Yesterday as I was eating dinner, I sat down to watch the second episode of “Parenthood.” I had managed to catch the first episode (on TIVO) and had really enjoyed it. About five minutes or so into the episode I got up to check my email, and never came back. I thought about it a few times, but finally decided that I would rather watch “Star Trek” for the 14th time than get involved in a TV show. Even as I was clear in my decision, it bugged me. Why wouldn’t I give this perfectly adequate show a chance?
And then it dawned on me. I have developed a relationship pattern with television that is nearly identical to the relationship pattern that I have with men.
When I was young and care free, I fell in love easily. I would watch any old show that came along, and I would watch it with passion. The shows that I watched didn’t have much depth, but that didn’t matter. All that mattered was that they entertained me. Most of the shows that I watched in high school, ironically ended about the same time that I graduated. Either that, or I lost interest when I moved away and didn’t have cable. It was the first time I realized that shows ended. That made sad. I grew up with those programs. I learned from them, both literally and figuratively.
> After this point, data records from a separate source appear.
(* ===== verification/Replication.v ===== *)
(** The replication daemon: condor_had/ReplicatorStateMachine.cpp and its base class
    AbstractReplicatorStateMachine.cpp, HAD_Version.cpp and FilesOperations.cpp.

    The daemons copy the state file of the controlled daemon from the leader to the other machines of
    HAD_LIST.  A version (a group identity and a logical clock) is kept in a file beside the state file;
    the leader counts the clock up when the state file changes and announces it, and the backups start
    a transferer process to fetch the files.  A handler is a computation over the fields of the object
    and its world: the files, the timers, and what it has done so far.  The operating system and the
    network are parameters that depend on what was done before. *)

From S2P Require Import Prelude Sinful CondorList StringList Had.

Open Scope Z_scope.

(** ** Versions (Version.h) *)

Inductive ReplicatorState := VERSION_REQUESTING | VERSION_DOWNLOADING | BACKUP | REPLICATION_LEADER.
#[export] Instance ReplicatorState_eq_dec : EqDecision ReplicatorState. Proof. solve_decision. Defined.
Definition state_number (s : ReplicatorState) : Z :=
  match s with VERSION_REQUESTING => 0 | VERSION_DOWNLOADING => 1 | BACKUP => 2 | REPLICATION_LEADER => 3 end.
(* ===== verification/ReplicationInv.v ===== *)
(** The invariant of the replication daemon, over any sequence of calls.

    A computation that only talks to the network and the files is [calm]: it leaves the fields that
    matter and the timers alone.  The rest is the bookkeeping of the timers, each owned by the field
    that holds its id, and one lemma for every handler. *)

From S2P Require Import Prelude Sinful CondorList StringList Had Replication.

Open Scope Z_scope.
Open Scope rep_scope.

(** ** Reasoning about handlers *)

(** The outcome of a handler: when it ends the daemon no timer is left, and [E] says how it may fail. *)
Definition runs {A} (E : Crash -> Prop) (m : R A) (st : ReplicatorStateMachine) (w : RepWorld)
    (Q : A -> ReplicatorStateMachine -> RepWorld -> Prop) : Prop :=
  match m st w with
  | Returns a st w => Q a st w
  | Ends w => rep_timers w = ∅
  | Crashes y _ => E y
  end.
Definition never (_ : Crash) : Prop := False.

Lemma rep_runs_bind {A B} E (m : R A) (f : A -> R B) st w Q :
  runs E (rbind m f) st w Q <-> runs E m st w (fun a st w => runs E (f a) st w Q).
Proof. unfold runs, rbind. by destruct (m st w). Qed.
Lemma runs_elim {A} E (m : R A) st w Q :
  runs E m st w Q -> match m st w with Returns a st w => Q a st w | Ends w => rep_timers w = ∅ | Crashes y _ => E y end.
Proof. done. Qed.
Lemma runs_mono {A} (E E' : Crash -> Prop) (m : R A) st w (Q Q' : A -> ReplicatorStateMachine -> RepWorld -> Prop) :
  runs E m st w Q -> (forall y, E y -> E' y) -> (forall a st w, Q a st w -> Q' a st w) -> runs E' m st w Q'.
Proof. unfold runs. destruct (m st w); auto. Qed.

(** The field that holds the id of a timer. *)
Definition owner (st : ReplicatorStateMachine) (h : RepTimerHandler) : Z :=
  match h with
  | ReplicationTimer => m_replicationTimerId st
  | VersionRequestingTimer => m_versionRequestingTimerId st
  | VersionDownloadingTimer => m_versionDownloadingTimerId st
  | RepUpdateTimer => m_updateCollectorTimerId st
  end.
#[export] Instance RepTimerHandler_eq_dec : EqDecision RepTimerHandler. Proof. solve_decision. Defined.
(** Every timer is the one its field knows, and a field does not hold the id of another's timer. *)
Definition timers_owned (own : RepTimerHandler -> Z) (ts : gmap Z RepTimer) (next : Z) : Prop :=
  0 <= next /\
  (forall id t, ts !! id = Some t -> id = own (rt_handler t) /\ 0 <= id) /\
  (forall h, own h < next /\ forall t, ts !! own h = Some t -> rt_handler t = h).
Definition armed (st : ReplicatorStateMachine) (w : RepWorld) (h : RepTimerHandler) : option RepTimer := rep_timers w !! owner st h.
Arguments armed : simpl never.
Definition version_ok (v : Version) : Prop := 0 <= m_gid v <= INT_MAX /\ 0 <= m_logicalClock v <= INT_MAX.
Definition good (st : ReplicatorStateMachine) (w : RepWorld) : Prop :=
  timers_owned (owner st) (rep_timers w) (next_id w) /\ version_ok (m_myVersion st).

(** What most operations leave alone: all but the own version, the lists of daemons and uploads and the
    time of the last notification; and the timers. *)
Definition mask (st : ReplicatorStateMachine) (w : RepWorld) :=
  ((m_state st, m_versionsList st, m_stateFilePath st, m_versionFilePath st, m_transfererPath st),
   (m_downloadTransfererMetadata st, m_updateInterval st, m_replicationInterval st, m_hadAliveTolerance st,
    m_maxTransfererLifeTime st, m_newlyJoinedWaitingVersionInterval st),
   (m_versionRequestingTimerId st, m_versionDownloadingTimerId st, m_replicationTimerId st, m_updateCollectorTimerId st),
   (rep_timers w, next_id w)).
Definition quiet (st : ReplicatorStateMachine) (w : RepWorld) (st' : ReplicatorStateMachine) (w' : RepWorld) : Prop :=
  mask st' w' = mask st w /\ (version_ok (m_myVersion st) -> version_ok (m_myVersion st')).
Definition calm {A} (E : Crash -> Prop) (m : R A) : Prop :=
  forall st w, good st w -> runs E m st w (fun _ st' w' => quiet st w st' w').

Lemma quiet_refl st w : quiet st w st w.
Proof. done. Qed.
Lemma quiet_trans st w st1 w1 st2 w2 : quiet st w st1 w1 -> quiet st1 w1 st2 w2 -> quiet st w st2 w2.
Proof. intros [E1 H1] [E2 H2]. split; [by rewrite E2|auto]. Qed.
Lemma quiet_good st w st' w' : quiet st w st' w' -> good st w -> good st' w'.
Proof.
  intros [Hm Hv] [(Ho1 & Ho2 & Ho3) Hk]. split; [|auto].
  assert (E : forall h, owner st' h = owner st h) by (unfold mask in Hm; intros []; cbn; congruence).
  assert (Et : rep_timers w' = rep_timers w) by (unfold mask in Hm; congruence).
  assert (En : next_id w' = next_id w) by (unfold mask in Hm; congruence).
  rewrite Et, En. split_and!; [done| |].
  - intros id t Ht. rewrite E. by apply Ho2.
  - intros h. rewrite E. apply Ho3.
Qed.

Create HintDb calm.
Lemma calm_ret {A} E (a : A) : calm E (rret a).
Proof. by intros st w _. Qed.
Lemma calm_bind {A B} E (m : R A) (f : A -> R B) : calm E m -> (forall a, calm E (f a)) -> calm E (rbind m f).
Proof.
  intros Hm Hf st w Hg. rewrite rep_runs_bind. eapply runs_mono; [by apply Hm|done|]. intros a st1 w1 Hq. cbn.
  eapply runs_mono; [by apply Hf, (quiet_good st w)|done|]. intros b st2 w2. by apply quiet_trans.
Qed.
Lemma calm_self E : calm E self.
Proof. by intros st w _. Qed.
Lemma calm_world E : calm E world.
Proof. by intros st w _. Qed.
Lemma calm_act E d : calm E (act d).
Proof. by intros st w _. Qed.
Lemma calm_files E f : calm E (change_world (fun w => w <| files ::= f |>)).
Proof. by intros st w _. Qed.
Lemma calm_when E b m : calm E m -> calm E (when_ b m).
Proof. destruct b; [done|]. intros _. apply calm_ret. Qed.
Lemma calm_each {A} E (f : A -> R unit) l : (forall x, calm E (f x)) -> calm E (each f l).
Proof. intros Hf. induction l as [|x l IH]; [apply calm_ret|]. apply calm_bind; [apply Hf|intros _; apply IH]. Qed.
Lemma calm_manipulate E n m : calm E m -> calm E (manipulate n m).
Proof. intros Hm. induction n as [|n IH]; [apply calm_ret|]. apply calm_bind; [done|]. intros []; [apply calm_ret|done]. Qed.
#[export] Hint Resolve calm_ret calm_self calm_world calm_act calm_files : calm.
(** A computation built from calm ones is calm. *)
Ltac calm :=
  repeat first
    [ solve [auto with calm nocore]
    | apply calm_bind | apply calm_when | apply calm_each | apply calm_manipulate
    | progress intros
    | match goal with |- calm _ (match ?x with _ => _ end) => destruct x end
    | match goal with |- calm _ (let _ := ?x in _) => cbv zeta end ].

Lemma owned_cancel own own' ts next h x :
  timers_owned own ts next -> x < 0 -> (forall h', own' h' = if decide (h' = h) then x else own h') ->
  let ts' := if 0 <=? own h then delete (own h) ts else ts in
  timers_owned own' ts' next /\ forall h', ts' !! own' h' = if decide (h' = h) then None else ts !! own h'.
Proof.
  intros (H0 & H1 & H2) Hx He ts'.
  assert (Hl : forall id t, ts' !! id = Some t -> ts !! id = Some t /\ rt_handler t <> h).
  { intros id t Ht. subst ts'. destruct (Z.leb_spec 0 (own h)).
    - apply lookup_delete_Some in Ht as [Hn Ht]. split; [done|]. intros Hh. apply H1 in Ht as [Ht _]. congruence.
    - split; [done|]. intros Hh. apply H1 in Ht as [Ht ?]. rewrite Hh in Ht. lia. }
  assert (Hk : forall h', h' <> h -> ts' !! own h' = ts !! own h').
  { intros h' Hh. subst ts'. destruct (0 <=? own h); [|done]. destruct (decide (own h = own h')) as [Eo|]; [|by rewrite lookup_delete_ne].
    rewrite Eo, lookup_delete_eq. destruct (ts !! own h') as [t|] eqn:Et; [|done]. exfalso. apply Hh.
    rewrite <- (proj2 (H2 h') t Et). apply (proj2 (H2 h)). by rewrite Eo. }
  assert (Hn : ts' !! x = None).
  { destruct (ts' !! x) as [t|] eqn:Et; [|done]. apply Hl in Et as [Et _]. apply H1 in Et as [_ ?]. lia. }
  split; [split_and!; [done| |]|].
  - intros id t Ht. apply Hl in Ht as [Ht Hh]. rewrite He, decide_False by done. by apply H1.
  - intros h'. rewrite He. destruct (decide (h' = h)) as [->|Hh]; [split; [lia|]; by rewrite Hn|].
    split; [apply H2|]. intros t Ht. rewrite (Hk _ Hh) in Ht. by apply (H2 h').
  - intros h'. rewrite He. destruct (decide (h' = h)) as [->|Hh]; [done|by apply Hk].
Qed.

Lemma owned_register own own' ts next h t :
  timers_owned own ts next -> rt_handler t = h -> ts !! own h = None ->
  (forall h', own' h' = if decide (h' = h) then next else own h') ->
  timers_owned own' (<[next := t]> ts) (Z.succ next) /\
  forall h', <[next := t]> ts !! own' h' = if decide (h' = h) then Some t else ts !! own h'.
Proof.
  intros (H0 & H1 & H2) Ht Hn He. split; [split_and!; [lia| |]|].
  - intros id t0 Hl. apply lookup_insert_Some in Hl as [[<- <-]|[Hne Hl]]; [rewrite He, decide_True by done; lia|].
    apply H1 in Hl as Hl'. rewrite He, decide_False; [done|]. intros Hh. destruct Hl' as [Hi _]. rewrite Hh in Hi. subst id. congruence.
  - intros h'. rewrite He. destruct (decide (h' = h)) as [->|Hh].
    + split; [lia|]. intros t0. rewrite lookup_insert_eq. intros [= <-]. done.
    + destruct (H2 h') as [Hlt Hs]. split; [lia|]. intros t0. rewrite lookup_insert_ne by lia. apply Hs.
  - intros h'. rewrite He. destruct (decide (h' = h)) as [->|Hh]; [by rewrite lookup_insert_eq|].
    destruct (H2 h') as [Hlt _]. by rewrite lookup_insert_ne by lia.
Qed.

Definition set_owner (h : RepTimerHandler) (i : Z) (st : ReplicatorStateMachine) : ReplicatorStateMachine :=
  match h with
  | ReplicationTimer => st <| m_replicationTimerId := i |>
  | VersionRequestingTimer => st <| m_versionRequestingTimerId := i |>
  | VersionDownloadingTimer => st <| m_versionDownloadingTimerId := i |>
  | RepUpdateTimer => st <| m_updateCollectorTimerId := i |>
  end.
Lemma owner_set h i st h' : owner (set_owner h i st) h' = if decide (h' = h) then i else owner st h'.
Proof. by destruct h, h'. Qed.

(** The timers that are armed, by their handlers. *)
Definition arms (st : ReplicatorStateMachine) (w : RepWorld) (a : RepTimerHandler -> option RepTimer) : Prop :=
  forall h, armed st w h = a h.
Definition but (h : RepTimerHandler) (t : option RepTimer) (a : RepTimerHandler -> option RepTimer) (h' : RepTimerHandler) : option RepTimer :=
  if decide (h' = h) then t else a h'.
Then they were just gone, some without warning, leaving a big empty gap in my life.
Some of the shows that I watched in high school ended up in syndication, which kept my interest for a while until they became redundant. Eventually I quit watching them all together as my taste in television began to change.
I had to try out a few different genres before I really figured out what interested me. There was a time when I was all about the drama. I liked the shows that would leave me with a cliff-hanger, having to wait a full week to see what would happen next. There was a very short amount of time when I really liked the trashy shallowness that reality shows had to offer. For a while, I was even really taken with educational programming, and stayed glued to TLC and The Animal Planet, for no other reason but because sometimes it feels good to spend time with someone who watching a show that can teach you a little something. Eventually they all bored me.
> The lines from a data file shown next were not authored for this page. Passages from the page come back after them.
Lemma submit_okay allow s i x :
  (CheckJobSubmit allow s i x).2 = EVENT_OKAY <->
  x.2 = EVENT_OKAY /\ submitCount i = 1 /\ TotalEndCount i = 0.
Proof.
  unfold CheckJobSubmit. rewrite !complain_chain by (by repeat case_match).
  rewrite !negb_false_iff, !Z.eqb_eq. tauto.
Qed.
Lemma execute_okay allow s i x :
  (CheckJobExecute allow s i x).2 = EVENT_OKAY <->
  x.2 = EVENT_OKAY /\ 1 <= submitCount i /\ TotalEndCount i = 0.
Proof.
  unfold CheckJobExecute. rewrite !complain_chain by (by repeat case_match).
  rewrite negb_false_iff, Z.eqb_eq, Z.ltb_ge. tauto.
Qed.
Lemma end_okay allow s i x :
  (CheckJobEnd allow s i x).2 = EVENT_OKAY <->
  x.2 = EVENT_OKAY /\ 1 <= submitCount i /\ TotalEndCount i = 1 /\ postScriptCount i = 0.
Proof.
  unfold CheckJobEnd. rewrite !complain_chain by (by repeat case_match).
  rewrite !negb_false_iff, !Z.eqb_eq, Z.ltb_ge. tauto.
Qed.
Lemma post_okay allow s id i x :
  (CheckPostTerm allow s id i x).2 = EVENT_OKAY <->
  x.2 = EVENT_OKAY /\ (no_submit id i = true \/
    (1 <= submitCount i /\ 1 <= TotalEndCount i /\ postScriptCount i <= 1)).
Proof.
  unfold CheckPostTerm. destruct (no_submit id i); [tauto|].
  rewrite !complain_chain by (by repeat case_match). rewrite !Z.ltb_ge. naive_solver.
Qed.
Lemma final_okay allow s id i x :
  (CheckJobFinal allow s id i x).2 = EVENT_OKAY <->
  x.2 = EVENT_OKAY /\ (no_submit id i = true \/ _subproc id <> 0 \/
    (submitCount i = 1 /\ TotalEndCount i = 1 /\ postScriptCount i <= 1)).
Proof.
  unfold CheckJobFinal. destruct (no_submit id i); [tauto|].
  destruct (Z.eqb_spec (_subproc id) 0) as [Hs|Hs]; simpl; [|tauto].
  rewrite !complain_chain by (by repeat case_match).
  rewrite !negb_false_iff, !Z.eqb_eq, Z.ltb_ge. naive_solver.
Qed.

(** One event of a job: the checks accept it iff the life of the job allows it. *)
Lemma check_event_life allow n idStr id i s :
  id <> noSubmitId -> lives i s ->
  match life_step s n with
  | Some s' => (check_event allow n idStr id (count_event n i) ([], EVENT_OKAY)).2 = EVENT_OKAY /\
               lives (count_event n i) s'
  | None => (check_event allow n idStr id (count_event n i) ([], EVENT_OKAY)).2 <> EVENT_OKAY
  end.
Proof.
  intros Hid Hl. unfold life_step, check_event.
  assert (Hns : forall j, no_submit id j = false).
  { intros j. unfold no_submit. by rewrite bool_decide_false. }
  destruct (Z.eqb_spec n ULOG_SUBMIT) as [->|H1].
  { unfold count_event. simpl. destruct s; simpl; rewrite submit_okay; unfold lives, TotalEndCount in *; simpl in *; lia || naive_solver lia. }
  destruct (Z.eqb_spec n ULOG_EXECUTE) as [->|H2].
  { unfold count_event. simpl. destruct s; simpl; rewrite execute_okay; unfold lives, TotalEndCount in *; simpl in *; naive_solver lia. }
  destruct (Z.eqb_spec n ULOG_JOB_ABORTED) as [->|H3].
  { unfold count_event. simpl. destruct s; simpl; rewrite end_okay; unfold lives, TotalEndCount in *; simpl in *; naive_solver lia. }
  destruct (Z.eqb_spec n ULOG_JOB_TERMINATED) as [->|H4].
  { unfold count_event. simpl. destruct s; simpl; rewrite end_okay; unfold lives, TotalEndCount in *; simpl in *; naive_solver lia. }
  simpl. destruct (Z.eqb_spec n ULOG_POST_SCRIPT_TERMINATED) as [->|H5].
  { unfold count_event. simpl. destruct s; simpl; rewrite post_okay, Hns; unfold lives, TotalEndCount in *; simpl in *; naive_solver lia. }
  split; [done|]. unfold count_event.
  rewrite (proj2 (Z.eqb_neq n ULOG_SUBMIT)), (proj2 (Z.eqb_neq n ULOG_JOB_ABORTED)),
    (proj2 (Z.eqb_neq n ULOG_JOB_TERMINATED)), (proj2 (Z.eqb_neq n ULOG_POST_SCRIPT_TERMINATED)) by done.
  by destruct (n =? ULOG_EXECUTABLE_ERROR).
Qed.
Then I found myself in a long pattern of falling for the more “quirky” types of shows like “Mr Show” and “Greg the Bunny.” I became obsessed with “Arrested Development,” and “Freaks and Geeks.” They were the unconventional types of shows that didn’t interest everyone, but I saw that they had something from the beginning. It took me a while, (probably right around the time that Pushing Daisies got canceled) before I realized the fundamental problem with these types of shows. For whatever reason, lack of self-promotion or maybe self confidence -these shows never last. They almost always leave me are canceled within 2 or 3 seasons, leaving me without any sort of closure.
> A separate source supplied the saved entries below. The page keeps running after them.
Lemma same_graph_wf d d' : same_graph d d' -> wf_graph d -> wf_graph d'.
Proof.
  intros Hs [Hi Hj Hsym]. pose proof (same_graph_sym _ _ Hs) as Hs'. split.
  - intros i j' Hj'. destruct (same_graph_lookup d' d i j' Hs' Hj') as (j & Hlk & He).
    apply (f_equal _jobID) in He. simpl in He. rewrite <- He. by apply Hi.
  - intros i. destruct Hs as [Hjs Hn]. rewrite Hjs, Hj. split; intros [j Hlk].
    + destruct (same_graph_lookup d d' i j (conj Hjs Hn) Hlk) as (j' & ? & _). eauto.
    + destruct (same_graph_lookup d' d i j Hs' Hlk) as (j' & ? & _). eauto.
  - intros u v. rewrite <- (same_graph_edge d d' u v Hs), Hsym.
    split; intros (jv & Hlk & Hin).
    + destruct (same_graph_lookup d d' v jv Hs Hlk) as (j' & Hl' & He). exists j'. split; [done|].
      by apply (f_equal _parents) in He; simpl in He; rewrite He.
    + destruct (same_graph_lookup d' d v jv Hs' Hlk) as (j' & Hl' & He). exists j'. split; [done|].
      by apply (f_equal _parents) in He; simpl in He; rewrite He.
Qed.

Lemma fresh_numbered d :
  DFS_ORDER d = 0 ->
  (forall i j, _nodeIDHash d !! i = Some j -> _visited j = false /\ _dfsOrder j = -1) -> numbered d.
Proof.
  intros H0 Hf. split; [lia|]. split.
  - intros i j Hj _. destruct (Hf i j Hj) as [_ ->]. lia.
  - intros i (j & Hj & Ht & _). destruct (Hf i j Hj). congruence.
Qed.

Lemma isCycle_total_iff d :
  wf_graph d ->
  (forall i j, _nodeIDHash d !! i = Some j -> _visited j = false /\ _dfsOrder j = -1) ->
  exists d' b, isCycle d = Some (d', b) /\
    (b = false <-> forall n, ~ tc (edge d) n n) /\
    isCycle d' = Some (d' <| DFS_ORDER := 0 |>, b).
Proof.
  intros Hwf Hfresh. set (d0 := d <| DFS_ORDER := 0 |>).
  destruct (number_total (_jobs d) d0) as (d' & Hd' & [Hs Hw] & Hr).
  assert (Hj : _jobs d' = _jobs d) by apply Hs.
  assert (Hwf' : wf_graph d') by exact (same_graph_wf d d' Hs Hwf).
  assert (Hc' : closed d') by by apply wf_closed.
  destruct (report_spec d' Hc' (wf_jobs d' Hwf')) as (b & Hb & Hiff).
  exists d', b. unfold isCycle. fold d0. rewrite Hd', Hb. split; [done|]. split.
  - split.
    + intros ->. assert (Ha : acyclic d').
      { apply ordered_acyclic. intros Hu%Hiff. done. }
      apply (same_graph_acyclic d' d); [by apply (same_graph_sym d0 d')|done].
    + intros Ha. destruct b; [|done]. destruct (proj1 Hiff eq_refl) as (u & v & He & Hle).
      assert (Hv : visits d0 d').
      { eapply number_numbered; [done|done|exact (wf_closed d Hwf)| |].
        - apply fresh_numbered; [done|apply Hfresh].
        - intros i [(j & Hj' & Ht) _]. destruct (Hfresh i j Hj'). congruence. }
      assert (Hfu : finished d' u).
      { apply all_finished; [done|by eapply (same_graph_acyclic d0)|apply Hv| |by rewrite Hj|].
        - intros i Hgi%(v_gray _ _ Hv). destruct Hgi as [(j & Hj' & Ht) _]. destruct (Hfresh i j Hj'). congruence.
        - destruct He as (j & Hju & _). eauto. }
      destruct (v_numbered _ _ Hv) as (_ & _ & Hn). destruct (proj2 (Hn u Hfu) v He). lia.
  - rewrite Hj, (number_idle (_jobs d) (d' <| DFS_ORDER := 0 |>)) by done.
    cbn [_jobs set_field set_DFS_ORDER]. rewrite Hj in Hb |- *.
    change (bad_node (d' <| DFS_ORDER := 0 |>)) with (bad_node d'). by rewrite Hb.
Qed.

(** C34 (functional): Dag::isCycle(), run on a DAG whose two-sided dependencies agree and whose nodes
    have not been numbered, always ends and reports no cycle exactly when the dependencies have
    none; run again on the same DAG (as condor_event_timer() does) it gives the same answer. *)
Theorem isCycle_iff_cycle d :
  wf_graph d ->
  (forall i j, _nodeIDHash d !! i = Some j -> _visited j = false /\ _dfsOrder j = -1) ->
  exists d' b, isCycle d = Some (d', b) /\
    (b = false <-> forall n, ~ tc (edge d) n n) /\
    isCycle d' = Some (d' <| DFS_ORDER := 0 |>, b).
Proof. apply isCycle_total_iff. Qed.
I have finally gotten to the point where I am afraid of falling for a show and investing my time in it. I’m scared that as soon as I do, it will go off the air, leaving me wandering what would have happened next. Even the shows that that I love that I have been more been more faithful to like “Scrubs” eventually become finicky. I hear one week that they have been canceled, only to be renewed at the last minute, and eventually they will completely jump the shark. (God Bless you “Scrubs.”)
I think I finally know what I’m looking for. I want the whole package… something that is, for the most part- thought-provoking, funny, and with just enough drama to keep me interested. The problem is that you actually have to invest a little time into something to know for sure if that’s what you have, and that is down right frightening to me. I know that I will never find a show that I love if I never turn on the TV. I also know that no show is perfect, but there is bound to be a television show out there that would appeal to me long term.
Maybe it’s time that I end this ridiculously long metaphorical post and go watch that second episode of “Parenthood.” Although please believe me when I tell you that you should read no further into the title of that show. I was talking about boys here, not babies.
I’m not a fan of ending a post with a question, but have you ever felt this way? and how do you people get over this (for lack of better word) jaded-ness?